The present study has several implications. First, this is one of the pioneering studies that developed a method for the quantitative measurement of the SPG and, moreover, disclosed its association with headache laterality and CASs. It would be interesting to test whether SPG volumetry might be useful in the future to diagnose patients with episodic CH or the development of a neuroimaging-based headache classification system. Second, this volumetry might be used to study disorders manifesting with CASs or other trigeminal autonomic cephalalgias. However, the study also has limitations that must be considered when interpreting the results.
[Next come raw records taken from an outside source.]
(** Modelled from the spec: what the worker and the consumer do with
    frames. *)
Inductive Op :=
| Acquire (f : TextureAndFence) (* worker: a Render command takes [f] from the pool *)
| PublishFrame                  (* worker: updateTextureAndFence on its frame *)
| Recycle                       (* worker: releaseTextureAndFence *)
| FetchFrame                    (* consumer: fetchTexture *)
| ReleaseFrame (n : nat).       (* consumer: returns its n-th frame to the pool *)

(** Modelled from the spec: [Acquire] and [ReleaseFrame] stand for
    TexturePool acquire and release, which are absent from the sources; the
    other three steps run the member functions of SharedObject.cpp and log
    what these release. *)
Definition step (op : Op) (e : t) : option t :=
  match op with
  | Acquire f =>
      match inFlight e with
      | None =>
          if nonnull (fst f)
          then Some (mk (shared e) (Some f) (claimed e) (f :: issued e) (pooled e))
          else None
      | Some _ => None
      end
  | PublishFrame =>
      match inFlight e with
      | Some f =>
          match updateTextureAndFence f (shared e) with
          | Done _ s' tr =>
              Some (mk s' None (claimed e) (issued e) (released tr ++ pooled e))
          | _ => None
          end
      | None => None
      end
  | Recycle =>
      match releaseTextureAndFence (shared e) with
      | Done _ s' tr =>
          Some (mk s' (inFlight e) (claimed e) (issued e) (released tr ++ pooled e))
      | _ => None
      end
  | FetchFrame =>
      match fetchTexture noTexture (shared e) with
      | Done (true, f) s' tr =>
          Some (mk s' (inFlight e) (f :: claimed e) (issued e)
                  (released tr ++ pooled e))
      | Done (false, _) s' tr =>
          Some (mk s' (inFlight e) (claimed e) (issued e) (released tr ++ pooled e))
      | _ => None
      end
  | ReleaseFrame n =>
      match nth_error (claimed e) n with
      | Some f =>
          Some (mk (shared e) (inFlight e) (remove_nth n (claimed e)) (issued e)
                  (f :: pooled e))
      | None => None
      end
  end.

Fixpoint run (ops : list Op) (e : t) : option t :=
  match ops with
  | [] => Some e
  | op :: rest =>
      match step op e with
      | Some e' => run rest e'
      | None => None
      end
  end.

Definition start (s : SharedObject) : t := mk s None [] [] [].

(** TextureAndFences live outside the pool: handed out and not handed back. *)
Definition outside (e : t) : nat :=
  (List.length (issued e) - List.length (pooled e))%nat.

(** Every frame handed out is back in the pool, in flight on the worker,
    in the mailbox, or with the consumer. *)
Definition accounted (e : t) : Prop :=
  Permutation (issued e)
    (pooled e ++ opt_list (inFlight e) ++ opt_list (holding (shared e)) ++
     claimed e)
  /\ (forall f, inFlight e = Some f -> fst f <> 0).

End Engine.

(** ** Further observations on traces and calls *)

(** The protocol of the non-recursive [QMutex] along a trace: [None] when
    the trace locks the mutex while it holds it, unlocks it while it does
    not hold it, waits on the condition without holding it, or blocks in
    [_renderThread->wait()] while holding it; otherwise whether the mutex is
    held at the end. *)
Fixpoint mutex_protocol (held : bool) (tr : list Action) : option bool :=
  match tr with
  | [] => Some held
  | MutexLock :: r => if held then None else mutex_protocol true r
  | MutexUnlock :: r => if held then mutex_protocol false r else None
  | CondWait :: r => if held then mutex_protocol true r else None
  | ThreadWait :: r => if held then None else mutex_protocol false r
  | _ :: r => mutex_protocol held r
  end.

(** The number of [_cond.wait(&_mutex)] calls. *)
Fixpoint waits (tr : list Action) : nat :=
  match tr with
  | [] => 0%nat
  | CondWait :: r => S (waits r)
  | _ :: r => waits r
  end.

(** Every [_cond.wait] in the trace comes after a Render event has been
    posted to the render object ([seen] says whether one has been posted
    already). *)
Fixpoint render_posted_before_wait (seen : bool) (tr : list Action) : bool :=
  match tr with
  | [] => true
  | PostEvent ToRenderObject Render _ :: r => render_posted_before_wait true r
  | CondWait :: r => seen && render_posted_before_wait seen r
  | _ :: r => render_posted_before_wait seen r
  end.

(** [destroy], directly or through [onAboutToQuit]. *)
Definition is_shutdown_call (c : Call) : bool :=
  match c with
  | call_destroy | call_onAboutToQuit => true
  | _ => false
  end.

(** [n] calls of [m] in a row. *)
Fixpoint repeat_call (n : nat) (m : M unit) : M unit :=
  match n with
  | O => ret tt
  | S k => m ;; repeat_call k m
  end.

Definition is_ReleaseSize (a : Action) : bool :=
  match a with ReleaseSize _ => true | _ => false end.

(** [held_during p held tr]: every action of [tr] that satisfies [p] is
    made while [_mutex] is held, where [held] says whether it is held when
    [tr] starts. *)
Fixpoint held_during (p : Action -> bool) (held : bool) (tr : list Action) : bool :=
  match tr with
  | [] => true
  | MutexLock :: r => held_during p true r
  | MutexUnlock :: r => held_during p false r
  | a :: r => (held || negb (p a)) && held_during p held r
  end.

(** What [shutdownRendering] does between taking and releasing the mutex. *)
Definition is_shutdown_work (a : Action) : bool :=
  match a with
  | ReleaseSize _ | RenderControlInvalidate | CanvasDoneCurrent | CondWakeOne => true
  | _ => false
  end.

(** ** Concrete states and runs used in the examples *)

Definition sample_object : SharedObject := constructed (100, 100) 60.

Definition sample_ops : list MailboxOp :=
  [Publish (7, 1); Publish (8, 2); Fetch; Fetch; Publish (9, 3)].

Definition rooted_object : SharedObject :=
  match (create false ;; setRootItem 4096 (100, 100)) sample_object with
  | Done _ s _ => s
  | _ => sample_object
  end.

Definition sync_pending_object : SharedObject :=
  set_renderRequested true (set_syncRequested true rooted_object).

Definition render_requested_object : SharedObject :=
  set_renderRequested true rooted_object.

Definition three_renders : list Engine.Op :=
  [Engine.Acquire (7, 1); Engine.PublishFrame; Engine.FetchFrame;
   Engine.Acquire (8, 2); Engine.PublishFrame; Engine.FetchFrame;
   Engine.Acquire (9, 3); Engine.PublishFrame].

Definition after_three_renders : Engine.t :=
  Engine.mk (set_latestTextureAndFence (9, 3) sample_object) None
    [(8, 2); (7, 1)] [(9, 3); (8, 2); (7, 1)] [].

(** * Properties *)

Lemma QSize_eqb_eq a b : QSize_eqb a b = true <-> a = b.
Proof.
  destruct a as [w1 h1], b as [w2 h2]; unfold QSize_eqb; simpl.
  rewrite andb_true_iff, !Z.eqb_eq. split.
  - intros [-> ->]; reflexivity.
  - intros E; inversion E; auto.
Qed.

Lemma QSize_eqb_refl a : QSize_eqb a a = true.
Proof. apply QSize_eqb_eq; reflexivity. Qed.

Lemma QSize_eqb_neq a b : a <> b -> QSize_eqb a b = false.
Proof.
  intros N. destruct (QSize_eqb a b) eqn:E; [|reflexivity].
  apply QSize_eqb_eq in E. contradiction.
Qed.

Lemma released_app t1 t2 : released (t1 ++ t2) = released t1 ++ released t2.
Proof.
  induction t1 as [|a t1 IH]; simpl; [reflexivity|].
  destruct a; simpl; rewrite IH; reflexivity.
Qed.

(** ** Step equations of the mailbox functions *)

Lemma updateTextureAndFence_run f s :
  updateTextureAndFence f s =
  Done tt (set_latestTextureAndFence f s)
    (MutexLock ::
     match holding s with
     | Some old => [ReleaseTexture old; Store f_latestTextureAndFence]
     | None => []
     end ++ [Store f_latestTextureAndFence; MutexUnlock]).
Proof.
  unfold updateTextureAndFence, QMutexLocker, holding, bind, load, when, act,
    store, ret.
  destruct (nonnull (fst (_latestTextureAndFence s))); reflexivity.
Qed.

Lemma fetchTexture_run out s :
  fetchTexture out s =
  match holding s with
  | Some f => Done (true, f) (set_latestTextureAndFence noTexture s)
                [MutexLock; Store f_latestTextureAndFence; MutexUnlock]
  | None => Done (false, out) s [MutexLock; MutexUnlock]
  end.
Proof.
  unfold fetchTexture, QMutexLocker, holding, nonnull, bind, load, act, store,
    ret.
  rewrite (Z.eqb_sym 0).
  destruct (fst (_latestTextureAndFence s) =? 0); reflexivity.
Qed.

Lemma releaseTextureAndFence_run s :
  releaseTextureAndFence s =
  match holding s with
  | Some f => Done tt (set_latestTextureAndFence noTexture s)
                [MutexLock; ReleaseTexture f; Store f_latestTextureAndFence;
                 MutexUnlock]
  | None => Done tt s [MutexLock; MutexUnlock]
  end.
Proof.
  unfold releaseTextureAndFence, QMutexLocker, holding, bind, load, when, act,
    store, ret.
  destruct (nonnull (fst (_latestTextureAndFence s))); reflexivity.
Qed.

Lemma holding_set f s :
  holding (set_latestTextureAndFence f s) = if nonnull (fst f) then Some f else None.
Proof. reflexivity. Qed.

(** ** Sequences of mailbox calls *)

Lemma valid_nonnull (f : TextureAndFence) : fst f <> 0 -> nonnull (fst f) = true.
Proof. intros H. unfold nonnull. apply negb_true_iff, Z.eqb_neq, H. Qed.

Lemma pending_publish_last slot ops f :
  FrameMailbox.pending slot (ops ++ [Publish f]) = Some f.
Proof.
  revert slot. induction ops as [|[g|] ops IH]; intros slot; simpl; auto.
Qed.

Lemma pending_fetch_last slot ops :
  FrameMailbox.pending slot (ops ++ [Fetch]) = None.
Proof.
  revert slot. induction ops as [|[g|] ops IH]; intros slot; simpl; auto.
Qed.

Lemma mailbox_step_publish f s :
  mailbox_step (Publish f) s =
  Done Published (set_latestTextureAndFence f s)
    (MutexLock :: opt_list (option_map ReleaseTexture (holding s)) ++
     match holding s with Some _ => [Store f_latestTextureAndFence] | None => [] end ++
     [Store f_latestTextureAndFence; MutexUnlock]).
Proof.
  unfold mailbox_step, bind. rewrite updateTextureAndFence_run.
  destruct (holding s); reflexivity.
Qed.

Lemma mailbox_step_fetch s :
  mailbox_step Fetch s =
  match holding s with
  | Some g => Done (Fetched g) (set_latestTextureAndFence noTexture s)
                [MutexLock; Store f_latestTextureAndFence; MutexUnlock]
  | None => Done Empty s [MutexLock; MutexUnlock]
  end.
Proof.
  unfold mailbox_step, bind. rewrite fetchTexture_run.
  destruct (holding s); reflexivity.
Qed.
First, our study results could not be extrapolated to chronic CH because we only recruited patients with episodic CH. Because of the rarity of chronic CH in Asians [35], we, for homogeneity, did not include patients with chronic CH. Second, since this is a proof-of-concept study and we hypothesized the SPG volume associated with symptomatology during CH attacks, we only analyzed the SPG volume among in-bout CH patients. Based on the research findings, it is reasonable to hypothesize that the SPG volume might differ between in and out-of-bout. Thus, comparing the SPG volume between in and out-of-bout CH could be a future direction of study. Third, the proportion of CH without CASs was about 3% in Taiwanese and Italian studies, and only one patient in our cohort did not experience any CASs during CH attacks [36, 37]. Hence, we cannot compare the SPG volume in CH patients with or without CASs in the present study. Fourth, the manual measurement of SPG is an intrinsic limitation. To minimize the possibility of manual measurement errors, the measurements were performed by two raters blinded to the patients' clinical profiles, and good intra-observer and inter-observer reliability was observed. Fifth, our CH patients came from one tertiary medical center, which may represent a relatively more severe CH population. Therefore, our results should be generalized to other samples or populations with caution. Last but not least, many patients’ CASs were not witnessed during their CH attacks; therefore, several CASs may not be correctly reported. On the other hand, our CAS data were collected by a specialized questionnaire, which ensured the reliability of the number of CASs in the present study.

Conclusions

CH patients had larger SPG volume than non-headache controls. In side-locked episodic CH patients, the SPG volume was larger on the pain side than on the non-pain side. Additionally, the number of CASs was positively correlated with the SPG volume. The direct measurement of SPG provides insights into future studies on the peripheral mechanism of CH.